La mort annoncée de l’État Providence

PARIS – Il est en général plus facile de repérer  la naissance de quelque  événement historique que d’en  deviner l’échéance . Et pourtant : né en 1945 dans la Grande-Bretagne d’après guerre, il semble bien que  l’État Providence ait rendu l’âme cette semaine lorsque le ministre des Finances britannique, George Osborne, a récusé le concept d’ « allocations universelles », ou l’idée selon laquelle tout le monde, et pas seulement les pauvres, devrait bénéficier d’une protection sociale.
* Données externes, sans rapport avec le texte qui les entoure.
Lemma request_new_space_spec st prev s :
  0 < m_hi (st_mem st) < 2 ^ 62 -> limit st < 2 ^ 62 -> m_lo (st_mem st) <= m_hi (st_mem st) <= limit st ->
  0 < s -> s < 2 ^ 62 ->
  (prev = 0 \/ m_lo (st_mem st) <= prev /\ 0 < prev /\ prev + BLOCK_SIZE <= m_hi (st_mem st)) ->
  wp (request_new_space prev s) (fun r st' =>
    if m_hi (st_mem st) + BLOCK_SIZE + s <=? limit st
    then r = m_hi (st_mem st) /\ block_added prev s st st'
    else r = 0 /\ st_mem st' = st_mem st /\ head st' = head st /\ limit st' = limit st) st.
Proof.
  intros Hhi Hlim Hbrk Hs Hs' Hprev. unfold request_new_space, __wrap_sbrk. wp_pure.
  unfold __real_sbrk at 1. unfold wp at 1. cbn [st_mem limit]. rewrite Z.add_0_r.
  destruct (_ && _) eqn:E0; [|lia]. clear E0. wp_pure. cbn [st_mem head limit stats].
  assert (Einc : i64 (u64 (BLOCK_SIZE + s)) = BLOCK_SIZE + s).
  { rewrite u64_small by (unfold BLOCK_SIZE; lia). unfold i64. rewrite Z.mod_small by (unfold BLOCK_SIZE; lia). lia. }
  rewrite Einc. unfold __real_sbrk. unfold wp at 1. cbn [st_mem limit m_lo m_hi m_bytes head stats].
  destruct (Z.leb_spec (m_hi (st_mem st) + BLOCK_SIZE + s) (limit st)).
  2: { destruct (_ && _) eqn:E; [unfold BLOCK_SIZE in *; lia|]. wp_pure. cbn. by destruct (st_mem st). }
  destruct (_ && _) eqn:E; [clear E|unfold BLOCK_SIZE in *; lia].
  apply init_block_spec; cbn [st_mem m_lo m_hi]; try (unfold BLOCK_SIZE in *; lia).
  intros m' Hlo' Hhi' Hsame Hnx Hh. split; [done|]. split; try done. cbn. lia.
Qed.

Lemma first_fit_lt s bs k : first_fit s bs = Some k -> (k < length bs)%nat.
Proof.
  revert k. induction bs as [|[sz fr] bs IH]; intros k H; simpl in H; [done|].
  destruct (_ || _); [|injection H as <-; simpl; lia].
  destruct (first_fit s bs) as [j|]; [|done]. injection H as <-. simpl. specialize (IH j eq_refl). lia.
Qed.

Lemma search_fuel_ok m bs : tiled m (m_lo m) bs -> (length bs < search_fuel m)%nat.
Proof.
  intros Ht. pose proof (tiled_total _ _ _ Ht). pose proof (tiled_length _ _ _ Ht). unfold search_fuel.
  pose proof (Z.div_le_lower_bound (m_hi m - m_lo m) BLOCK_SIZE (Z.of_nat (length bs)) ltac:(done) ltac:(lia)). lia.
Qed.

Lemma get_size_mapped st a : mapped (st_mem st) a 8 = true -> exists v, get_size a st = Ok (v, st).
Proof.
  intros H. unfold get_size, on_mem, zoom, ld64, ld, off_size. rewrite Z.add_0_r. change (Z.of_nat 8) with 8.
  rewrite H, state_eta. eauto.
Qed.

(** The blocks after the first [k]. *)
Lemma tiled_drop m a bs k : tiled m a bs -> (k <= length bs)%nat -> tiled m (addr a bs k) (drop k bs).
Proof.
  revert a k. induction bs as [|[sz fr] bs IH]; intros a k Ht Hk.
  - destruct k; [|simpl in Hk; lia]. unfold addr. simpl in *. lia.
  - destruct k as [|k]; [unfold addr; cbn [take total drop]; by rewrite Z.add_0_r|].
    destruct Ht as (_ & _ & Ht). cbn [drop length] in *. unfold addr in *. cbn [take total].
    replace (a + (BLOCK_SIZE + sz + total (take k bs))) with (a + BLOCK_SIZE + sz + total (take k bs)) by lia.
    apply IH; [done|lia].
Qed.

Lemma addr_range m a bs k : tiled m a bs -> (k < length bs)%nat -> a <= addr a bs k /\ addr a bs k + BLOCK_SIZE < m_hi m.
Proof.
  intros Ht Hk. pose proof (tiled_drop m a bs k Ht ltac:(lia)) as Hd. pose proof (tiled_total _ _ _ Hd) as Htot.
  assert (H0 : 0 <= total (take k bs)).
  { clear - Ht. revert a k Ht. induction bs as [|[sz fr] bs IH]; intros a [|k] Ht; cbn [take total]; try lia.
    destruct Ht as (? & _ & Ht). pose proof (IH _ k Ht). unfold BLOCK_SIZE. lia. }
  destruct (drop k bs) as [|[sz fr] ds] eqn:E.
  { apply (f_equal length) in E. rewrite length_drop in E. simpl in E. lia. }
  destruct Hd as (? & _ & Hd). pose proof (total_nonneg _ _ _ Hd). cbn [total] in Htot. unfold addr in *.
  unfold BLOCK_SIZE in *. lia.
Qed.

(** The allocator with the two helpers that the file defines with those
    parameters. *)
Abbreviation malloc := (mymalloc request_new_space search_free_block).
Abbreviation calloc := (mycalloc request_new_space search_free_block).

(** malloc in terms of the block list. *)
Lemma mymalloc_spec st bs s :
  heap_ok st bs -> m_hi (st_mem st) <= limit st -> 0 < s < 2 ^ 62 ->
  wp (malloc s) (fun r st' =>
    match first_fit s bs with
    | Some k => r = addr (m_lo (st_mem st)) bs k + BLOCK_SIZE /\ st' = st
    | None =>
        limit st' = limit st /\
        if m_hi (st_mem st) + BLOCK_SIZE + s <=? limit st
        then r = m_hi (st_mem st) + BLOCK_SIZE /\ heap_ok st' (bs ++ [(s, false)]) /\
             m_lo (st_mem st') = m_lo (st_mem st) /\ m_hi (st_mem st') = m_hi (st_mem st) + BLOCK_SIZE + s
        else r = 0 /\ st_mem st' = st_mem st /\ heap_ok st' bs
    end) st.
Proof.
  intros (Hlo & Hhi & Hlim & Hhead & Ht) Hbrk Hs. set (m := st_mem st) in *.
  pose proof (tiled_total _ _ _ Ht) as Htot. pose proof (total_nonneg _ _ _ Ht) as Hnn.
  unfold mymalloc. rewrite wp_bind, wp_assert. split; [lia|]. rewrite wp_bind, wp_gets, Hhead.
  assert (Hfin : forall r st' Q, r <> 0 -> mapped (st_mem st') r 8 = true -> Q (r + BLOCK_SIZE) st' ->
    wp (if r =? 0 then ret 0 else let! _ := get_size r in ret (r + BLOCK_SIZE)) Q st').
  { intros r st' Q Hr Hmap HQ. rewrite (proj2 (Z.eqb_neq r 0)) by done.
    destruct (get_size_mapped st' r Hmap) as [v Ev]. rewrite wp_bind, (wp_eq _ _ _ _ _ Ev), wp_ret. done. }
  destruct bs as [|b bs].
  - cbn [cur first_fit]. rewrite Z.eqb_refl, wp_bind, wp_bind. cbn [total] in *.
    eapply wp_mono; [apply (request_new_space_spec st 0 s); fold m; try lia|].
    intros r st1. fold m. destruct (Z.leb_spec (m_hi m + BLOCK_SIZE + s) (limit st)) as [Hle|Hgt].
    + intros [-> [B1 B2 B3 B4 B5 _ B7]]. fold m in B1, B2, B5, B7.
      rewrite (proj2 (Z.eqb_neq _ 0)) by lia. rewrite wp_bind, wp_modify, wp_ret. apply Hfin; [lia| |].
      { apply mapped_spec. cbn. unfold BLOCK_SIZE in *. lia. }
      cbn [limit st_mem]. split; [done|]. split; [done|]. split; [|done].
      unfold heap_ok. cbn [st_mem limit head cur app tiled]. split_and!; try (unfold BLOCK_SIZE in *; lia); try done.
      * rewrite B1. replace (m_lo m) with (m_hi m) by lia. done.
    + intros (-> & H1 & H2 & H3). rewrite Z.eqb_refl, wp_ret. cbn. split; [done|]. split; [done|]. split; [done|].
      unfold heap_ok. rewrite H1, H2, H3. fold m. done.
  - cbn [cur]. rewrite (proj2 (Z.eqb_neq _ 0)) by lia. rewrite wp_bind, wp_bind. unfold search_free_block.
    rewrite wp_bind, wp_get. rewrite Hhead. fold m.
    assert (Hsearch := search_from_spec st s (b :: bs) (search_fuel m) (m_lo m) (m_lo m) Hlo (Z.le_refl _) Ht (search_fuel_ok m _ Ht)).
    cbn [cur] in Hsearch |- *. rewrite (wp_eq _ _ _ _ _ Hsearch).
    destruct (first_fit s (b :: bs)) as [k|] eqn:Efit.
    + pose proof (addr_range _ _ _ _ Ht (first_fit_lt _ _ _ Efit)) as Har.
      rewrite (proj2 (Z.eqb_neq (addr _ _ _) 0)) by lia. rewrite wp_ret. apply Hfin; [lia| |done].
      apply mapped_spec. fold m. unfold BLOCK_SIZE in *. lia.
    + rewrite Z.eqb_refl. pose proof (last_addr_range m (m_lo m) (b :: bs) (m_lo m) Ht ltac:(done)) as Hlast.
      eapply wp_mono; [apply (request_new_space_spec st (last_addr (m_lo m) (m_lo m) (b :: bs)) s); fold m; try lia|].
      intros r st1. fold m. destruct (Z.leb_spec (m_hi m + BLOCK_SIZE + s) (limit st)) as [Hle|Hgt].
      * intros [-> [B1 B2 B3 B4 B5 B6 B7]]. fold m in B1, B2, B5, B6, B7. apply Hfin; [lia| |].
        { apply mapped_spec. unfold BLOCK_SIZE in *. lia. }
        split; [done|]. split; [done|]. split; [|done].
        unfold heap_ok. rewrite B1, B3, B4. split_and!; try (unfold BLOCK_SIZE in *; lia).
        -- by rewrite Hhead.
        -- apply (tiled_extend m _ s (b :: bs) (m_lo m) (m_lo m)); try done; try lia.
           intros x Hx Hr. apply B5; [unfold range; lia|by right].
      * intros (-> & H1 & H2 & H3). rewrite Z.eqb_refl, wp_ret. split; [done|]. split; [done|]. split; [done|].
        unfold heap_ok. rewrite H1, H2, H3. fold m. done.
Qed.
L’État Providence fut décrit par son concepteur, Lord Beveridge, comme un système destiné à protéger tous les citoyens « du berceau à la tombe ». Ce système s’est étendu à tous les pays d’Europe occidentale, avec des variantes dans son application , épousant les coutumes et les politiques locales. Dans les années 1960, toute l’Europe occidentale était  devenue social-démocrate, une combinaison de marchés libres et de protection sociale généralisée.

Ce modèle européen réussit au-delà des rêves les plus fous, et fit pendant des décennies l’envie du monde entier, bien plus que le capitalisme sauvage américain ou le socialisme d’État soviétique ne le purent jamais. La social-démocratie semblait offrir le meilleur de deux mondes, l’efficacité économique et la justice sociale.